In the records that follow, find the line with "Forall (fun y => key_lt (parse_python_version x)"; from there, retype every line exactly through the line with "validate_path_exists_and_type w venv", which also belongs to the answer.

Stored items
□ □ □ □ □ □ □

(** [parse_python_version] matches the word ["python"] ignoring case:
    only the rest of the file name matters. *)
Theorem parse_python_version_ignorecase (p q u rest : string) :
  str_lower u = "python" ->
  path_name p = (u ++ rest)%string -> path_name q = ("python" ++ rest)%string ->
  parse_python_version p = parse_python_version q.
Proof.
  intros Hu Hp Hq. unfold parse_python_version. rewrite Hp, Hq.
  unfold re_match, version_pattern. rewrite m_seq, m_seq.
  rewrite (m_lit_ok true "python" (u ++ rest) rest)
    by (apply lit_match_ci; rewrite Hu; reflexivity).
  rewrite (m_lit_ok true "python" ("python" ++ rest) rest) by reflexivity.
  reflexivity.
Qed.

Lemma parse_python_version_ignorecase_witness :
  parse_python_version "/opt/venv/Scripts/PYTHON3.11" = parse_python_version "/x/python3.11".
Proof.
  apply (parse_python_version_ignorecase _ _ "PYTHON" "3.11"); reflexivity.
Defined.

(** [sorted(..., key=parse_python_version, reverse=True)[0]]: the element
    picked is the first of the input with the greatest key; every element
    before it has a smaller key, none after it a greater one. *)
Theorem sorted_reverse_head (l : list string) (x : string) (rest : list string) :
  sorted_reverse parse_python_version l = x :: rest ->
  exists l1 l2, l = l1 ++ x :: l2 /\
    Forall (fun y => key_lt (parse_python_version y) (parse_python_version x) = true) l1 /\
    Forall (fun y => key_lt (parse_python_version x) (parse_python_version y) = false) l2.
Proof. apply sorted_reverse_first. Qed.

Lemma sorted_reverse_head_witness :
  exists l1 l2,
    ["/v/bin/python"; "/v/bin/python3"; "/v/bin/python3.9"; "/v/bin/python3.12"; "/v/bin/python3.12"]
      = l1 ++ "/v/bin/python3.12" :: l2 /\
    Forall (fun y => key_lt (parse_python_version y) (parse_python_version "/v/bin/python3.12") = true) l1 /\
    Forall (fun y => key_lt (parse_python_version "/v/bin/python3.12") (parse_python_version y) = false) l2.
Proof.
  apply (sorted_reverse_head _ "/v/bin/python3.12" ["/v/bin/python3.12"; "/v/bin/python3.9"; "/v/bin/python3"; "/v/bin/python"]).
  vm_compute. reflexivity.
Defined.

(** [activate_manually]: once the four paths are valid, [PATH] becomes
    the bin directory, the separator and the old [PATH] ([""] when unset,
    leaving a trailing separator), [VIRTUAL_ENV] the environment and
    [VIRTUAL_ENV_PROMPT] ["python-scripts"], whatever the call returns;
    other variables are unchanged. *)
Theorem activate_manually_environment (w : world) (venv bin lib py : string) (st : py_state) :
  validate_path_exists_and_type w venv "dir" = true ->
  validate_path_exists_and_type w bin "dir" = true ->
  validate_path_exists_and_type w lib "dir" = true ->
  validate_path_exists_and_type w py "file" = true ->
  environ (snd (activate_manually w venv bin lib py st)) !! "PATH" =
    Some (bin ++ String (pathsep w) (match environ st !! "PATH" with Some v => v | None => "" end))%string /\
  environ (snd (activate_manually w venv bin lib py st)) !! "VIRTUAL_ENV" = Some venv /\
  environ (snd (activate_manually w venv bin lib py st)) !! "VIRTUAL_ENV_PROMPT" = Some "python-scripts" /\
  (forall k, k <> "PATH" -> k <> "VIRTUAL_ENV" -> k <> "VIRTUAL_ENV_PROMPT" ->
     environ (snd (activate_manually w venv bin lib py st)) !! k = environ st !! k).
Proof.
  intros H1 H2 H3 H4.
  assert (Henv : environ (snd (activate_manually w venv bin lib py st)) = manual_env w venv bin st)
    by (destruct (activate_manually_cases w venv bin lib py st H1 H2 H3 H4) as [E|[site E]];
        rewrite E; reflexivity).
  rewrite Henv. unfold manual_env. split; [|split; [|split]].
  - rewrite lookup_insert_ne by discriminate. rewrite lookup_insert_ne by discriminate.
    apply lookup_insert_eq.
  - rewrite lookup_insert_ne by discriminate. apply lookup_insert_eq.
  - apply lookup_insert_eq.
  - intros k Hk1 Hk2 Hk3.
    rewrite lookup_insert_ne by congruence. rewrite lookup_insert_ne by congruence.
    apply lookup_insert_ne. congruence.
Qed.

Definition demo_world (iter : list string) (activate_this_ok : bool) (version_out : option string)
    : world :=
  {| platform_system := "Linux";
     pathsep := ":"%char;
     path_join := fun a b => (a ++ "/" ++ b)%string;
     path_exists := fun _ => true;
     path_is_dir := fun p => negb (startswith (str_lower (path_name p)) "python");
     path_is_file := fun p => startswith (str_lower (path_name p)) "python";
     path_resolve := fun p => p;
     run_python_version := fun _ => version_out;
     addsitedir := fun d sp => sp ++ [d];
     run_activate_this := fun _ st => (activate_this_ok, st);
     iterdir := fun _ => iter |}.

Definition demo_state : py_state :=
  {| environ := <["HOME" := "/home/u"]> ∅;
     sys_path := ["/usr/lib/python3.12"];
     sys_prefix := "/usr";
     sys_base_prefix := Some "/usr";
     sys_real_prefix := None |}.

Lemma activate_manually_environment_witness :
  environ (snd (activate_manually (demo_world [] false (Some "python3.12")) "/v" "/v/bin" "/v/lib" "/v/bin/python3" demo_state))
    !! "PATH" = Some "/v/bin:" /\
  environ (snd (activate_manually (demo_world [] false (Some "python3.12")) "/v" "/v/bin" "/v/lib" "/v/bin/python3" demo_state))
    !! "VIRTUAL_ENV" = Some "/v".
Proof.
  destruct (activate_manually_environment (demo_world [] false (Some "python3.12")) "/v" "/v/bin" "/v/lib" "/v/bin/python3"
              demo_state) as (HP & HV & _ & _); [reflexivity|reflexivity|reflexivity|reflexivity|].
  split; [rewrite HP; reflexivity|exact HV].
Defined.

□ □ □ □ □ □ □

• **Task response**
    Forall (fun y => key_lt (parse_python_version x) (parse_python_version y) = false) l2.
Proof. apply sorted_reverse_first. Qed.

Lemma sorted_reverse_head_witness :
  exists l1 l2,
    ["/v/bin/python"; "/v/bin/python3"; "/v/bin/python3.9"; "/v/bin/python3.12"; "/v/bin/python3.12"]
      = l1 ++ "/v/bin/python3.12" :: l2 /\
    Forall (fun y => key_lt (parse_python_version y) (parse_python_version "/v/bin/python3.12") = true) l1 /\
    Forall (fun y => key_lt (parse_python_version "/v/bin/python3.12") (parse_python_version y) = false) l2.
Proof.
  apply (sorted_reverse_head _ "/v/bin/python3.12" ["/v/bin/python3.12"; "/v/bin/python3.9"; "/v/bin/python3"; "/v/bin/python"]).
  vm_compute. reflexivity.
Defined.

(** [activate_manually]: once the four paths are valid, [PATH] becomes
    the bin directory, the separator and the old [PATH] ([""] when unset,
    leaving a trailing separator), [VIRTUAL_ENV] the environment and
    [VIRTUAL_ENV_PROMPT] ["python-scripts"], whatever the call returns;
    other variables are unchanged. *)
Theorem activate_manually_environment (w : world) (venv bin lib py : string) (st : py_state) :
  validate_path_exists_and_type w venv "dir" = true ->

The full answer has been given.